Business News of Wednesday, 18 March 2026
Source: www.ghanaweb.com
The Minority in Parliament has issued a warning that a future New Patriotic Party (NPP) government will conduct a comprehensive review of mining sector transactions under the current administration and reverse any agreements deemed questionable or detrimental to national interest, particularly those benefiting businessman Ibrahim Mahama, brother of President John Dramani Mahama.
This declaration was made in a press release issued on Wednesday, March 18, 2026, and signed by the MP for Mampong and Ranking Member on the Lands and Natural Resources Committee of Parliament, Kwaku Ampratwum-Sarpong.
The Minority Caucus accused the administration of "enabling state capture in the mineral sector, with Ibrahim Mahama and his company Engineers & Planners emerging as the central figure in a pattern of asset acquisitions and institutional influence."

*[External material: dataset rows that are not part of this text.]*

Lemma img3_tags_encode b rest : ∀ ts fuel pre seen o,
  b = pre ++ encode_tags ts ++ rest → (length ts < fuel)%nat → Forall tag_wf ts →
  describes b seen o → img3_wf b o →
  ∃ o', img3_tags fuel b (blen pre) (blen pre + blen (encode_tags ts)) o = Some (IMG3_OK, o') ∧
        describes b (seen ++ ts) o' ∧ header o' = header o.
Proof.
  induction ts as [| t ts IH]; intros fuel pre seen o E Hf Hts D W;
    (destruct fuel as [| fuel]; [simpl in Hf; lia |]); cbn [img3_tags].
  { change (blen (encode_tags [])) with 0.
    replace (_ <=? _) with false by (unfold IMG3_TAG_HEADER; lia).
    rewrite Z.add_0_r, Z.eqb_refl, app_nil_r. eauto. }
  apply Forall_cons_iff in Hts as [Ht Hts].
  pose proof (tag_size_pos t) as Hpos. unfold IMG3_TAG_HEADER in Hpos.
  assert (blen (encode_tags (t :: ts)) = tag_size t + blen (encode_tags ts)) as Hlen
    by (by rewrite encode_tags_cons, blen_app, blen_encode_tag).
  assert (0 <= blen (encode_tags ts)) by (unfold blen; lia). rewrite Hlen.
  assert (b = pre ++ encode_tag t ++ encode_tags ts ++ rest) as Eb
    by (by rewrite E, encode_tags_cons, <- app_assoc).
  destruct (tag_words b pre t _ Ht Eb) as (-> & -> & ->). simpl. unfold IMG3_TAG_HEADER.
  replace (_ <=? _) with true by lia. replace (_ <? 12) with false by lia.
  replace (_ <? _) with false by lia.
  replace (_ <? _) with false by (unfold tag_size, IMG3_TAG_HEADER, blen in *; lia).
  set (pre' := pre ++ le32 (magic t) ++ le32 (tag_size t) ++ le32 (blen (payload t))).
  assert (blen pre' = blen pre + 12) as Hpre'
    by (unfold pre'; rewrite !blen_app, !blen_le32; lia).
  assert (b = pre' ++ payload t ++ padding t ++ encode_tags ts ++ rest) as Ep
    by (rewrite Eb; unfold pre', encode_tag; by rewrite <- !app_assoc).
  rewrite <- Hpre'.
  destruct (describes_tag b seen t o pre' _ D W Ep) as (o' & Ho' & D'); [apply Ht |].
  destruct (img3_tag_safe b (magic t) (blen pre') (blen (payload t)) o) as (o'' & Ho'' & W' & Hh);
    [unfold blen; lia | by apply payload_len | rewrite Ep, !blen_app; unfold blen; lia | done |].
  rewrite Ho' in Ho'' |- *. injection Ho'' as <-. simpl.
  destruct (IH fuel (pre ++ encode_tag t) (seen ++ [t]) o') as (o2 & E2 & D2 & H2);
    [by rewrite <- app_assoc | simpl in Hf; lia | done.. |].
  rewrite blen_app, blen_encode_tag in E2. rewrite Z.add_assoc, E2. exists o2.
  split; [done | split; [by rewrite <- app_assoc in D2 | congruence]].
Qed.

Lemma tags_length ts : Z.of_nat (length ts) <= blen (encode_tags ts).
Proof.
  induction ts as [| t ts IH]; [done |]. rewrite encode_tags_cons, blen_app, blen_encode_tag.
  pose proof (tag_size_pos t). unfold IMG3_TAG_HEADER in *. simpl length. lia.
Qed.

The statement described the developments as a dangerous drift toward state capture, threatening institutional integrity, economic stability and democratic accountability barely one year into the Mahama presidency.
It highlighted cases including the impending state takeover and transition of the Damang Gold Mine from Gold Fields Ghana in April 2026 after the non-renewal of the lease and a one-year extension, the acquisition of the Black Volta and Sankofa Gold Projects by Engineers & Planners in September 2025 from Australian-linked firms Azumah Resources Ghana Ltd and Upwest Resources and ongoing opacity around lease and allocation decisions at the Nyinahin bauxite deposits under the Ghana Integrated Aluminium Development Corporation (GIADEC).

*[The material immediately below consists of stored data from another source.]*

Definition ring_ok (p : ppp_peer) : Prop := uint 32 (tx_head (ring p)) ∧ uint 32 (tx_tail (ring p)).

Lemma slot_used p i : ring_ok p → slot (tx_tail (ring p)) (tx_used p + i) = slot (tx_head (ring p)) i.
Proof.
  intros [Hh Ht]. unfold slot, tx_used. f_equal. unfold w32.
  rewrite Z.add_comm, <- Z.add_assoc, wrap_add_l. f_equal. lia.
Qed.

Definition put_from (k : Z) (t : Z → Z) (head : Z) (enc : list Z) : Z → Z :=
  snd (foldl (fun '(i, t) b => (i + 1, <[(head +w i) mod PPP_TX_RING := b]> t)) (k, t) enc).

Lemma put_from_cons k t head b enc :
  put_from k t head (b :: enc) = put_from (k + 1) (<[slot head k := b]> t) head enc.
Proof. done. Qed.

Lemma put_from_other enc : ∀ k t head x,
  (∀ i, k <= i < k + blen enc → x ≠ slot head i) → put_from k t head enc x = t x.
Proof.
  induction enc as [| b enc IH]; intros k t head x Hx; [done |].
  assert (blen (b :: enc) = 1 + blen enc) as Hl by (unfold blen; simpl length; lia).
  assert (0 <= blen enc) by (unfold blen; lia).
  rewrite put_from_cons, IH by (intros; apply Hx; lia).
  apply fn_lookup_insert_ne. intros E. apply (Hx k); [lia | done].
Qed.

Lemma put_from_at enc : ∀ k t head j b,
  (∀ i i', k <= i < i' → i' < k + blen enc → slot head i ≠ slot head i') →
  enc !! j = Some b → put_from k t head enc (slot head (k + Z.of_nat j)) = b.
Proof.
  induction enc as [| c enc IH]; intros k t head j b Hd Hj; [done |].
  assert (blen (c :: enc) = 1 + blen enc) as Hl by (unfold blen; simpl length; lia).
  rewrite put_from_cons. destruct j as [| j]; simpl in Hj.
  - injection Hj as ->. rewrite Z.add_0_r, put_from_other; [apply fn_lookup_insert |].
    intros i Hi. apply Hd; lia.
  - replace (k + Z.of_nat (S j)) with (k + 1 + Z.of_nat j) by lia. apply IH; [| done].
    intros; apply Hd; lia.
Qed.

The Minority alleged that these transactions, including the Black Volta deal facilitated by significant financing such as a reported US$100 million from the ECOWAS Bank for Investment and Development where Ghana's Finance Minister chairs the Board of Governors, involved pressure, intimidation, and coercive leverage rather than open commercial processes.
They pointed to key appointments in sector institutions—such as GIADEC's Chairman and CEO with prior legal ties to Ibrahim Mahama and Engineers & Planners, along with officials at the Minerals Commission, Ghana Gold Board, and Minerals Income Investment Fund having consulting or employment links to Mahama's entities, as evidence of a convergence where agencies effectively report to Ibrahim Mahama's orbit rather than the Minister for Lands and Natural Resources or Parliament.
While reiterating support for genuine local content and Ghanaian participation in mining, crediting previous NPP administrations for advancing competitive and transparent opportunities, the Minority rejected what it termed Family Monopoly and State Capture.
It argued that the concentration of major engagements around one individual, enabled by proximity to presidential power, undermines fairness and disguises selective empowerment as broad-based participation.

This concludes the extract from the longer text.